Police officer Dane Reister and city of Portland are targets of lawsuit over beanbag shotgun shooting

From the Oregonian, December 3, 2011

The attorney for William Kyle Monroe, who was shot this summer by a Portland officer who mistakenly loaded his beanbag shotgun with lethal ammunition, intends to sue the city and the officer for gross negligence, assault, false arrest and violation of Monroe’s civil rights.

Monroe will be seeking $533,000 on the state claims, the maximum allowed to be recovered against a local public body under state law, and up to $ 5 million on the federal civil rights claim, according to a tort notice filed Friday.

Monroe was seriously wounded. One of the shots severed the sciatic nerve in his left leg, which will prevent the 21-year-old from “ever running or walking normally again,” attorney Thane Tienson wrote in the notice.

Portland Officer Dane Reister shot Monroe June 30 in Southwest Portland. Last month, a Multnomah County grand jury indicted Reister on third- and fourth-degree assault charges for the shooting. The district attorney’s office added a negligent wounding charge against Reister. Reister, 40, a 15-year bureau veteran, is on paid leave.

The indictment marked the first time in the county’s history of a grand jury bringing criminal charges against a Portland officer for the use of force in the line of duty. It also comes as the Police Bureau’s use of force is under federal review.

City Attorney Linda Meng said Friday she had not seen the claim and could not comment. Tienson said city attorneys have approached him, seeking to settle before a lawsuit is filed.

Reister’s lawyer, Janet Hoffman, has argued in court documents that the Portland Police Bureau’s inadequate policies, practices and training in the handling of less-lethal ammunition and beanbag shotguns contributed to the shooting. Tienson draws on that, arguing that the city failed to adopt a system “sufficient to meet basic safety standards,” the notice says.

Tienson argues that Monroe had not committed a crime when Reister approached him on Southwest Naito Parkway, and should have recognized his client suffered from a mental impairment.

“At the time of this incident. Mr. Monroe’s bipolar condition resulted in his feeling occasional paranoia, which should have been apparent to a properly-trained officer responding to this call,” Tienson wrote.
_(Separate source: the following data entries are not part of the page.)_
(** C26: a failed join cannot be repeated.  When a request gets as far
    as subscribing to the auth topic and then no bootstrap peer admits the
    node, the topic stays joined; every later request for the same cluster,
    with whatever peers and on whatever network, fails before it contacts
    anyone. *)
Theorem auth_failed_join_final host req rest a a1 a2 a3
    (Hpsk : SetClusterPSK (cj_ClusterPath req) (cj_PSK req) a = ((Ok tt, rest), a1)) (Hprov : initProviderForCluster (cj_ClusterPath req) a1 = (Ok tt, a2))
    (Hsub : SubscribeToCluster (cj_ClusterPath req) a2 = (Ok tt, a3)) (Hpeers : cj_BootstrapPeers req <> [])
    (Hfail : exists e, fst (bootstrapAndAuthenticate host (cj_ClusterPath req) (cj_BootstrapPeers req) a3) = Err e) :
  let a' := snd (handleClusterJoinRequest host req a) in
  List.last (au_bus a') (ClusterJoined "" "") = ClusterJoinFailed (cj_ClusterPath req) /\
  forall later, Forall (fun hr : Host * ClusterJoinRequested => cj_ClusterPath hr.2 = cj_ClusterPath req) later ->
    let a'' := fold_left (fun a hr => snd (handleClusterJoinRequest hr.1 hr.2 a)) later a' in
    au_sessions a'' = au_sessions a' /\ au_bus a'' = au_bus a' ++ replicate (length later) (ClusterJoinFailed (cj_ClusterPath req)).
Proof.
  cbv zeta. destruct Hfail as [e He]. assert (Htop : exists k, ap_topics (au_ps a3) !! BuildAuthTopic (cj_ClusterPath req) = Some k).
  { unfold SubscribeToCluster, ap_Join, ap_Subscribe in Hsub. destruct (ap_topics (au_ps a2) !! _); [discriminate|]. destruct (ap_ok _) in Hsub; [|discriminate]. cbn [negb] in Hsub.
    destruct (ap_ok _) in Hsub; [|discriminate]. injection Hsub as <-. cbn. rewrite lookup_alter_eq, lookup_insert_eq. by eexists. }
  pose proof (bootstrap_ps host (cj_ClusterPath req) (cj_BootstrapPeers req) JNoPeers a3) as Hps.
  assert (Ha : exists a4, snd (handleClusterJoinRequest host req a) = publishJoinFailed (cj_ClusterPath req) a4 /\ au_ps a4 = au_ps a3).
  { unfold handleClusterJoinRequest. rewrite Hpsk, Hprov, Hsub. unfold bootstrapAndAuthenticate in *. destruct (cj_BootstrapPeers req) as [|p ps]; [done|].
    destruct (bootstrap_loop _ _ _ _ _) as [r a4]. cbn in He. subst r. by exists a4. }
  destruct Ha as (a4 & -> & Hp4). split; [unfold publishJoinFailed, publish_event; cbn; apply last_last|].
  set (b := publishJoinFailed _ a4). assert (Hb : exists k, ap_topics (au_ps b) !! BuildAuthTopic (cj_ClusterPath req) = Some k) by (unfold b; cbn; by rewrite Hp4). clearbody b.
  intros later Hl. revert b Hb. induction Hl as [|hr later Hc Hl IH]; intros b [k Hk]; cbn [fold_left length replicate]; [by rewrite app_nil_r|].
  rewrite <- Hc in Hk. destruct (join_blocked hr.1 hr.2 k b Hk) as (H1 & H2 & H3). destruct (IH (snd (handleClusterJoinRequest hr.1 hr.2 b))) as [-> ->].
  - exists k. rewrite H3, <- Hc. exact Hk.
  - split; [done|]. rewrite H2, <- app_assoc. cbn. by rewrite Hc.
Qed.
(** [n1] is the first node; [n4] has the key and is not a member yet. *)
Definition voucher : Node := snd (handleClusterJoinRequest (host (fun _ _ => None)) (request []) (fresh_node "n1" book)).
Definition joiner : Node := snd (SetClusterPSK cluster psk (fresh_node "n4" new_book)).
Definition key : bytes := replicate 32 Ascii.zero.
Definition nonce : bytes := replicate 4 Ascii.one.
Definition no_ctx (_ : Node) : bool := false.

Lemma signs self p : signs_with [] (fresh_node self p).
Proof. intros m. eexists. split; [done|]. by apply bool_decide_eq_true_2. Qed.

Lemma joiner_ready : ready cluster key nonce [] joiner.
Proof. split; [by vm_compute|]. split; [done|]. split; [done|]. exact (signs "n4" new_book). Qed.

Lemma voucher_signs : signs_with [] voucher.
Proof. intros m. eexists. split; [done|]. by apply bool_decide_eq_true_2. Qed.

Lemma voucher_publishing : publishing cluster voucher.
Proof. split; [by eexists; vm_compute|done]. Qed.

Lemma voucher_able remote node : able cluster remote node key voucher.
Proof.
  split; [by vm_compute|by vm_compute|by vm_compute|split; by eexists|exists []; apply voucher_signs| |apply voucher_publishing].
  eexists. split; [by vm_compute|]. split; [done|]. intros n k. by eexists.
Qed.

Lemma voucher_sound : sound (au_pb voucher).
Proof. exact book_sound. Qed.

(** ** The properties on these nodes *)

Definition idle_tasks (_ : nat) (x : Node) : Node := x.
Lemma idle_supports c node i x : supports c node x (idle_tasks i x).
Proof. split; try done; [exists []; by rewrite app_nil_r|]. intros ref p Hp _ _ Hu. by exists p. Qed.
According to the claim, Reister had been responding to a 9-1-1 call about a person who appeared intoxicated and was acting strangely in Lair Hill Park. The callers told police that the man had left the park. A representative of a children’s program at the park also reported that he saw Monroe “cupping a small pocket knife in his right sleeve,” the claim says.

Reister spotted Monroe, who fit the suspect’s description, on Southwest Naito Parkway. He commanded Monroe to stop and get down. When Monroe failed to comply, Reister retrieved his beanbag shotgun from his car.

Monroe ran from the officer. Monroe’s lawyer alleges that Reister never told Monroe he was under arrest, and without probable cause, demanded Monroe to empty his pockets and get down on the ground. He also questioned why other officers didn’t use their Tasers if Monroe posed an immediate threat.

“Mr. Monroe begged not to be shot, turned, then moved away to avoid being shot, but Officer Reister continued to close his distance rapidly firing four live rounds striking Mr. Monroe’s body,” the claim says. A fifth round ejected. Reister, through his attorney, has said he was unaware he fired lethal rounds until after Monroe was on the ground.

The wounds fractured Monroe’s pelvis, punctured his bladder, abdomen, and colon, and caused injuries to his right and left legs.

“Mr. Monroe very nearly bled to death at the accident scene, lost consciousness and required three transfused units of blood and a unit of platelets,” Tienson wrote. Monroe is unable to flex his left foot and great toe due to nerve injury, and has permanent scars on his buttocks, abdomen and legs.

Monroe’s economic damages to date exceed $100,000, the claim says. But he’ll also be seeking damages for the “severe emotional injury” and “exacerbation of his underlying psychological condition,” for which he’ll continue to require treatment and medication, the notice says.